Now, the MD's and researchers think they have such wonderful treatments (slash, burn, poison and now chemically castrate with AI's) that it's worth the risk. And if a second tumor is find, they WILL do a mastectomy second time around.
I had a mastectomy (slash). I also had three kinds of poisoning (chemotherapy), chemical castration (one of the many effects of AI's for many women is "Sex? I'm done with that now!") and Herceptin, which depressed my heart function. I was able to skip the burn (radiation) BECAUSE I chose a mastectomy.
Besides the relief of stress of knowing that the cancer is now VERY unliikely (not impossible, just unlikely) to come back on that said, and being virtually certain that they did not leave an undetected tumor behind in that breast, I tell EVERYONE who asks me about breast cancer:
IF YOU HAVE A POSITIVE BIOPSY, GET A BREAST MRI IMMEDIATELY IF YOU'RE CONSIDERING LUMPECTOMY. Do not pass go, do not collect $200 -- get that MRI. Don't go through all of that only to discover that you have to go through it all over again because that was a busy little breast you had there.

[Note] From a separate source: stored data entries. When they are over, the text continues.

Record LocalReferenceNetworkConsensusAdapter : Type := mk_local_consensus_adapter {
  ca_runtime : LocalReferenceRuntime;
  ca_scenario : LocalReferenceScenario;
  ca_admission_transactions : AdmissionIndex
}.

Definition consensus_adapter_try_new (runtime : LocalReferenceRuntime) (scenario : LocalReferenceScenario)
    : result LocalReferenceNetworkConsensusAdapter LocalReferenceError :=
  validate_scenario_shape scenario ?;;
  let? index := build_admission_transactions_by_payload_root
    (admission_transactions scenario) (transaction_authorization_materials scenario) in
  Ok (mk_local_consensus_adapter runtime scenario index).

Definition consensus_adapter_validate (self : LocalReferenceNetworkConsensusAdapter)
    (_origin : NetworkOrigin) (header : ConsensusHeader) (body : ConsensusBody)
    (sidecar : ConsensusSidecar) : M W ConsensusError ValidationOutcome :=
  gossip_verdict ConsensusError_network_validation_outcome
    (validate_block_against_reference (ca_runtime self) (ca_scenario self) header body sidecar
       (ca_admission_transactions self)).

Definition LocalReferenceNetworkConsensusAdapter_adapter (self : LocalReferenceNetworkConsensusAdapter)
    : NetworkConsensusAdapter W := mk_consensus_adapter W (consensus_adapter_validate self).

End world.
End runtime.
Arguments LocalReferenceRuntime W D : clear implicits.

(** ** Lemmas *)

Section cli_lemmas.
Context `{SHA : Sha256}.

Lemma materialize_accumulator_ok l acc :
  materialize_accumulator l = Ok acc -> reachable acc /\ increasing (fst <$> l) /\ abs acc = list_to_map l.
Proof.
  unfold materialize_accumulator. destruct l as [|p l].
  { intros [= <-]. split_and!; [apply reach_new|constructor|done]. }
  destruct (apply_transition _ _) as [[r|e] a] eqn:Ht; [|done]. intros [= <-].
  split; [eapply reach_step; [apply reach_new|exact Ht]|].
  apply apply_transition_inv in Ht as [([_ Hinc] & _ & ->)|(_ & _ & ? & [=] & _)].
  split; [exact Hinc|]. change (abs (recompute_root ?a)) with (abs a).
  rewrite abs_fold by apply leaves_ok_nil.
  fold (apply_patch (entries_patch (p :: l)) (abs InMemoryAccumulator_new)).
  rewrite apply_patch_entries, foldl_insert_map by (by apply increasing_NoDup).
  change (abs InMemoryAccumulator_new) with (∅ : AbstractState). by rewrite (right_id_L ∅ (∪)).
Qed.

Lemma materialize_accumulator_total l :
  increasing (fst <$> l) -> exists acc, materialize_accumulator l = Ok acc.
Proof.
  intros Hinc. destruct l as [|p l]; [by eexists|]. unfold materialize_accumulator.
  rewrite apply_transition_ok; [by eexists|].
  split; [unfold entries_patch; cbn; by rewrite !length_fmap|exact Hinc].
Qed.

(** The fixture crate's materialization and the runtime's agree on non-empty states. *)
Lemma materialize_agree l acc :
  l <> [] -> materialize_root_check_accumulator l = Some acc -> materialize_accumulator l = Ok acc.
Proof.
  intros Hne. unfold materialize_root_check_accumulator, materialize_accumulator.
  destruct l; [done|]. destruct (apply_transition _ _) as [[] ]; [|done]. by intros [= <-].
Qed.

Lemma reference_prepare_ok pre st ws h s :
  reference_prepare_witness (mk_scenario_preparer pre st ws) h s = Ok tt <->
  compute_execution_witnesses_root ws = execution_witnesses_root h /\
  exists acc, materialize_accumulator st = Ok acc /\ root acc = pre /\
    verify_witnesses acc ws pre = Ok tt.
Proof.
  unfold reference_prepare_witness.
  cbn [wp_pre_state_root wp_materialized_state wp_witnesses]. case_decide as Hw; [naive_solver|]. rewrite bind_result_ok. split.
  - intros (acc & Hacc & Hv). case_decide as Hr; [done|]. split; [done|].
    exists acc. split_and!; done.
  - intros (_ & acc & Hacc & Hr & Hv). exists acc. split; [done|]. rewrite decide_False by tauto. done.
Qed.

(** What the reference engine returns. *)
Lemma reference_engine_ok pre st planned h b s out :
  reference_execute_block (mk_reference_engine pre st planned) h b s = Ok out <->
  exists acc acc',
    materialize_accumulator st = Ok acc /\ root acc = pre /\
    Forall2 (fun tx p => pt_transaction_root p = envelope_root_of tx) (transactions b) planned /\
    Forall (fun p => patch_ok (state_patch (pt_plan p))) planned /\
    executes pre (PlannedTransactionExecutor_new planned, ReferenceStateApplier_new acc) (transactions b)
      (transaction_outcomes out) (be_post_state_root out)
      (mk_planned_executor planned (length planned), mk_applier acc' false) /\
    reachable acc' /\ abs acc' = apply_plans planned (abs acc) /\
    be_post_state_root out = root acc' /\
    to_receipt <$> transaction_outcomes out = (fun p => receipt (pt_plan p)) <$> planned /\
    be_receipts_root out = compute_receipts_root ((fun p => receipt (pt_plan p)) <$> planned).
Proof.
  unfold reference_execute_block.
  cbn [re_pre_state_root re_materialized_state re_planned_transactions]. rewrite bind_result_ok. split.
  - intros (acc & Hacc%map_err_ok & Hrest). case_decide as Hr; [done|].
    destruct (execute_block pre (transactions b) _) as [r [ex ap]] eqn:Hex.
    apply bind_result_ok in Hrest as (o & -> & [Hexh Ho]%then_ok). injection Ho as ->.
    apply materialize_accumulator_ok in Hacc as Hm. destruct Hm as (Hreach & _ & _).
    unfold execute_block in Hex. apply bind_ok in Hex as ([[r' rs] os] & w1 & Hloop & Hret).
    apply ret_eq in Hret as [Hret ->]. injection Hret as <-.
    apply execute_loop_ok in Hloop as (outs & Hrun & -> & ->). cbn.
    destruct (reference_executes_inv _ _ _ _ _ _ Hrun planned 0 acc) as
      (acc' & Hw & Hreach' & Hroot & Hf & Hp & Habs & Hrec); [done|done|done|].
    injection Hw as -> ->. rewrite drop_0 in *.
    assert (length (transactions b) = length planned) as Hlen.
    { unfold ensure_exhausted, is_exhausted in Hexh. cbn in Hexh.
      destruct (Nat.eqb_spec (length (transactions b)) (length planned)); done. }
    rewrite Hlen, take_ge in * by lia. exists acc, acc'. rewrite <- Hrec. split_and!; done.
  - intros (acc & acc' & Hacc & Hr & Hf & Hp & Hex & _ & _ & Hpost & Hrec & Hrr).
    exists acc. split; [by apply map_err_ok|]. rewrite decide_False by tauto.
    assert (execute_block pre (transactions b)
      (PlannedTransactionExecutor_new planned, ReferenceStateApplier_new acc) =
      (Ok out, (mk_planned_executor planned (length planned), mk_applier acc' false))) as ->.
    { unfold execute_block. apply bind_ok.
      eexists (be_post_state_root out, to_receipt <$> transaction_outcomes out, transaction_outcomes out), _.
      split; [apply execute_loop_ok; by exists (transaction_outcomes out)|].
      apply ret_eq. split; [|done]. rewrite Hrec, <- Hrr. by destruct out. }
    cbn [bind_result]. apply then_ok. split; [|done].
    unfold ensure_exhausted, is_exhausted. cbn. by rewrite Nat.eqb_refl.
Qed.

Lemma reference_engine_total pre st planned h b s acc :
  materialize_accumulator st = Ok acc -> root acc = pre ->
  Forall2 (fun tx p => pt_transaction_root p = envelope_root_of tx) (transactions b) planned ->
  Forall (fun p => patch_ok (state_patch (pt_plan p))) planned ->
  exists out, reference_execute_block (mk_reference_engine pre st planned) h b s = Ok out.
Proof.
  intros Hacc <- Hf Hp. apply materialize_accumulator_ok in Hacc as Hm. destruct Hm as (Hreach & _ & _).
  destruct (reference_executes planned (transactions b) [] acc Hreach Hf Hp)
    as (outs & acc' & Hex & Hr & Habs & Hrec).
  exists (mk_block_outcome (root acc') (compute_receipts_root (to_receipt <$> outs)) outs).
  apply reference_engine_ok. exists acc, acc'. cbn. rewrite Hrec. split_and!; done.
Qed.

(** The admission index. *)

Definition pair_root (p : TransactionEnvelope * list OwnedAuthorizationMaterial) : Root :=
  payload_root_of (env_payload p.1).

Lemma index_loop_ok pairs : forall m m',
  index_loop pairs m = Ok m' <->
  NoDup (pair_root <$> pairs) /\ Forall (fun p => m !! pair_root p = None) pairs /\
  m' = list_to_map ((fun p => (pair_root p, p)) <$> pairs) ∪ m.
Proof.
  induction pairs as [|[tx mats] pairs IH]; intros m m'; cbn [index_loop].
  - rewrite !fmap_nil, list_to_map_nil, (left_id_L ∅ (∪)). split; [intros [= ->]; split_and!; constructor|].
    by intros (_ & _ & ->).
  - rewrite payload_root_total. cbn [map_err bind_result]. change (payload_root_of (env_payload tx)) with (pair_root (tx, mats)).
    rewrite !fmap_cons, NoDup_cons, Forall_cons, list_to_map_cons.
    destruct (m !! pair_root (tx, mats)) as [e|] eqn:Hm; [naive_solver|].
    rewrite IH. clear IH. rewrite <- insert_union_l.
    assert (Forall (fun p => <[pair_root (tx, mats):=(tx, mats)]> m !! pair_root p = None) pairs <->
      pair_root (tx, mats) ∉ pair_root <$> pairs /\ Forall (fun p => m !! pair_root p = None) pairs) as Hall.
    { rewrite !Forall_forall, list_elem_of_fmap. setoid_rewrite lookup_insert_None. naive_solver. }
    rewrite Hall. split.
    + intros (Hnd & [Hni Hf] & ->). split_and!; try done. symmetry. apply insert_union_r.
      apply not_elem_of_list_to_map_1. by rewrite <- list_fmap_compose.
    + intros ([Hni Hnd] & [_ Hf] & ->). split_and!; try done. apply insert_union_r.
      apply not_elem_of_list_to_map_1. by rewrite <- list_fmap_compose.
Qed.

Lemma shape_ok scenario :
  validate_scenario_shape scenario = Ok tt <->
  let n := length (cb_transactions (Consensus.body (ls_block scenario))) in
  length (admission_transactions scenario) = n /\ length (ls_planned_transactions scenario) = n /\
  length (transaction_authorization_materials scenario) = n.
Proof.
  unfold validate_scenario_shape. repeat case_decide; naive_solver.
Qed.

(** The revalidator looks at a transaction's payload only. *)
Lemma reference_revalidate_payload {W D} `{SignatureDispatcher W D} (self : ReferenceTransactionRevalidator)
    tx tx' pol w :
  env_payload tx = env_payload tx' -> reference_revalidate self tx pol w = reference_revalidate self tx' pol w.
Proof. intros Hp. unfold reference_revalidate. by rewrite !payload_root_total, Hp. Qed.

(** A patch of one key is always canonical. *)
Lemma single_patch_ok k v : patch_ok (mk_patch [k] [v]).
Proof. split; [done|]. repeat constructor. Qed.

End cli_lemmas.

(** ** Theorems *)

Section cli_theorems.
Context `{SHA : Sha256} {W D : Type} `{SD : SignatureDispatcher W D}.

(** End to end: when the reference runtime accepts a scenario, every admission
    transaction was admitted; every block transaction is the planned one at its
    position; the block's witnesses hash to the header's commitment and prove entries
    of the pre-state; and the reported state root, which is the header's, is the root
    of the pre-state with the planned patches applied in order, while the reported
    receipts root, also the header's, commits to the planned receipts. *)
Theorem run_accepts_sound (rt : LocalReferenceRuntime W D) sc w flow w' :
  run rt sc w = (Ok flow, w') ->
  length (admissions flow) = length (admission_transactions sc) /\
  exists acc acc',
    materialize_accumulator (ls_materialized_state sc) = Ok acc /\ root acc = ls_pre_state_root sc /\
    abs acc = list_to_map (ls_materialized_state sc) /\
    verify_witnesses acc (witnesses (Consensus.sidecar (ls_block sc))) (root acc) = Ok tt /\
    compute_execution_witnesses_root (witnesses (Consensus.sidecar (ls_block sc))) =
      execution_witnesses_root (scenario_header sc) /\
    Forall2 (fun tx p => pt_transaction_root p = envelope_root_of tx)
      (transactions (scenario_body sc)) (ls_planned_transactions sc) /\
    reachable acc' /\ abs acc' = apply_plans (ls_planned_transactions sc) (abs acc) /\
    bi_post_state_root (import_outcome flow) = root acc' /\ h_state_root (scenario_header sc) = root acc' /\
    bi_receipts_root (import_outcome flow) =
      compute_receipts_root ((fun p => receipt (pt_plan p)) <$> ls_planned_transactions sc) /\
    h_receipts_root (scenario_header sc) = bi_receipts_root (import_outcome flow).
Proof.
  unfold run. intros ([] & w0 & [Hshape <-]%lift_eq & Hrun)%bind_ok.
  apply bind_ok in Hrun as (adm & w1 & Hadm & Hrun). apply bind_ok in Hrun as (idx & w2 & [Hidx <-]%lift_eq & Hrun).
  apply bind_ok in Hrun as (io & w3 & Himp%m_map_err_ok & [Hflow _]%ret_eq). injection Hflow as <-. cbn [admissions import_outcome].
  apply shape_ok in Hshape as (Hn1 & _ & Hn3). split.
  { apply m_collect_length in Hadm. rewrite Hadm, length_zip_with. lia. }
  apply import_stages in Himp as (br & w4 & w5 & w6 & _ & _ & _ & (_ & _ & Hprep) & (eo & Heng & Hs & Hr) & ->).
  apply lift_eq in Hprep as [Hprep _]. apply lift_eq in Heng as [Heng _].
  apply reference_prepare_ok in Hprep as (Hw & acc & Hacc & Hroot & Hver).
  apply reference_engine_ok in Heng as (acc0 & acc' & Hacc0 & _ & Hf & _ & _ & Hreach & Habs & Hpost & _ & Hrr).
  rewrite Hacc in Hacc0. injection Hacc0 as <-. exists acc, acc'.
  apply materialize_accumulator_ok in Hacc as Hm. destruct Hm as (_ & _ & Hmap). cbn [bi_post_state_root bi_receipts_root].
  rewrite <- Hs, <- Hr. subst. split_and!; try done. by rewrite Hroot.
Qed.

There are VERY few cancers where the organ involved does not sustain the person's life. I was LUCKY to have breast cancer. There was no debate regarding how much of my liver HAD to be left behind so I would have a chance of surviving. The surgery was EASY (yes, EASY). I was on my way home in 23 hours BY MY CHOICE, taken care of family members instead of strangers. The scar rapidly healed. I have a gfeat breast form and you cannot tell from looking at me which breast was it gave me such peace of mind by being removed.
NO we don't have proof (yet) that MRI's extend life), but since any breast cancer can kill, you do the math -- if you have it twice you ARE more likely to die, because each occurrence is a new medical crisis.
I didn't want to go through it. I didn't want to have a mammogram every year on that breast, always leading to more tests (which THEN would have included MRI's) because the scar tissue could either look suspicious on the mammogram or hide tumors RIGHT where they were most likely to re-appear.
Women, don't make crucial medical decisions based on political correctness. Any time you see a statement that researchers think something leads to "more mastectomies," they are saying that lumpectomies are "better" than mastectomies. They are looking only at the biology and not the psychology when they do that. Let them make whatever choices they want about THEIR bodies, but make sure you get ALL the facts -- negative and positive -- before making that choice yourself. Then whatever choice you make, you'll find that your choice makes it easier to move on with your life after breast cancer.